→ **WORK TO BE COMPLETED**:
Exactly transcribe the line that holds "Definition demo_stream : bytes" and every remaining line of the records, up to and including the final one, with nothing else.

→ **EXTRACTED INFORMATION**:

(* ===== verification/EndToEnd.v ===== *)
(** * EndToEnd: a WebSocket session from the address to the callbacks

    Composes the parts of a WebSocket client the way [NewWebSocketClient] and
    [Listen] of [network/websocket_client.go] do: the dialler and its proxies
    behind the interface [online], the upgrade, the pinger it starts, and the
    listener's callbacks, against a server that accepts the upgrade and then
    sends frames. *)

From S2P Require Import Prelude Bytes GoStrings Encoding NetAddr Conn Bufio Proxy HttpConnect Tcp Socks Dial Tunnel.
From S2P Require Import Http1 HttpClient WsFrame WsClient WsHandshake WsListen.

Local Open Scope Z_scope.

Section session.
Context `{Unicode} `{MapOrder} `{NetURL} `{Rand} `{Net} {P : Type}.
Implicit Types conf : WebSocketConfig P.

(** The whole of [NewWebSocketClient]: the client, and the state of the pinger
    that a positive interval starts. *)
Definition open_session (rawURL : bytes) conf (draws : nat) : GoM (world P) (ppc * WebSocketClient) :=
  do c <- NewWebSocketClient rawURL conf draws;
  ret (if 0 <? wc_PingInterval conf then StartPing (wc_PingInterval conf) c else (PStopped, c)).

(** Where a session goes. *)
Definition session_target conf (u : URL) (port : Z) : target (P := P) :=
  mkTarget (u_Hostname u) port (wc_Timeout conf) (wc_Picker conf) (firstLocalBind [wc_LocalBind conf]).

(** The limit on a message. *)
Definition session_max conf : Z := if wc_MaxPayloadSize conf <=? 0 then 16 * 1024 * 1024 else wc_MaxPayloadSize conf.

Lemma NewWebSocketClient_online rawURL conf draws w u port isTLS statusLine hs rnd rest sent :
  url_Parse (TrimSpace rawURL) = inl u -> u_Scheme u = (if isTLS : bool then str "wss" else str "ws") ->
  (if bool_decide (u_Port u = []) then Some (if isTLS then 443 else 80) else Atoi (u_Port u)) = Some port ->
  target_ok (session_target conf u port) ->
  online (session_target conf u port) isTLS w (statusLine ++ crlf ++ header_block hs ++ crlf ++ rest) sent ->
  rand_Read draws 16 = inl rnd ->
  line_ok statusLine -> parseHTTPStatusCode statusLine = inl 101 -> Forall header_ok hs ->
  switches (base64 rnd) hs ->
  exists c w', NewWebSocketClient rawURL conf draws w = (Ok c, w') /\ w_left w' = w_left w /\
    ws_maxPayloadSize c = session_max conf /\
    ws_live false c rest (sent ++ opening_request u (base64 rnd) conf).
Proof.
  intros Hurl Hscheme Hport Htarget Honline Hrnd Hline Hcode Hhs Hcheck.
  destruct (online_connects _ isTLS w _ _ [wc_LocalBind conf] Htarget eq_refl Honline) as (k & w1 & E1 & Hk & Hl1).
  set (tcp := mkTCP (Some k) (wc_Timeout conf) false).
  destruct (handshake_live u conf (new_client tcp conf draws) k statusLine rest rnd sent hs) as (c & E2 & Hl & Hconf); try done.
  exists c, w1. unfold NewWebSocketClient. rewrite Hurl. cbv zeta.
  cbn [tg_host tg_port tg_timeout tg_picker session_target] in E1. fold tcp in E1.
  assert (bool_decide (u_Scheme u = str "wss") = isTLS) as -> by (rewrite Hscheme; by destruct isTLS).
  assert (negb (bool_decide (u_Scheme u = str "ws")) && negb isTLS = false) as -> by (rewrite Hscheme; by destruct isTLS).
  destruct Htarget as (_ & Hne & _). cbn in Hne. rewrite bool_decide_eq_false_2 by done.
  assert (defaultWebSocketPort (u_Scheme u) = if isTLS then 443 else 80) as ->.
  { unfold defaultWebSocketPort. rewrite Hscheme.
    destruct isTLS; rewrite ToLower_ascii by (repeat constructor); reflexivity. }
  rewrite (proj2 (proj2 (upgrade_result_spec (base64 rnd) statusLine hs))) in E2 by done.
  unfold upgrade_rest in Hl. rewrite Hcode, upgrade_request_text in Hl.
  rewrite Hport. unfold bind. rewrite E1, E2. split_and!; try done. by injection Hconf.
Qed.

End session.

(** ** Witness *)

(** The server of [WsListen] behind the upgrade of [WsHandshake] and the proxy
    of [Socks], for a client that pings. *)
Definition demo_pinging : WebSocketConfig unit := mkWSConf 5 (Some demo_picker) None ∅ [] false [] 20 (str "p") 1000 0 false.
Definition demo_line : bytes := str "HTTP/1.1 101 Switching Protocols".
Definition demo_stream : bytes := demo_line ++ crlf ++ header_block demo_upgrade ++ crlf ++ wires demo_feed ++ [].
Definition demo_url : @URL simple_neturl := mkSimpleURL (str "ws") None (str "example.com").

→ **OUTPUT FOR THIS TASK**:
Definition demo_stream : bytes := demo_line ++ crlf ++ header_block demo_upgrade ++ crlf ++ wires demo_feed ++ [].
Definition demo_url : @URL simple_neturl := mkSimpleURL (str "ws") None (str "example.com").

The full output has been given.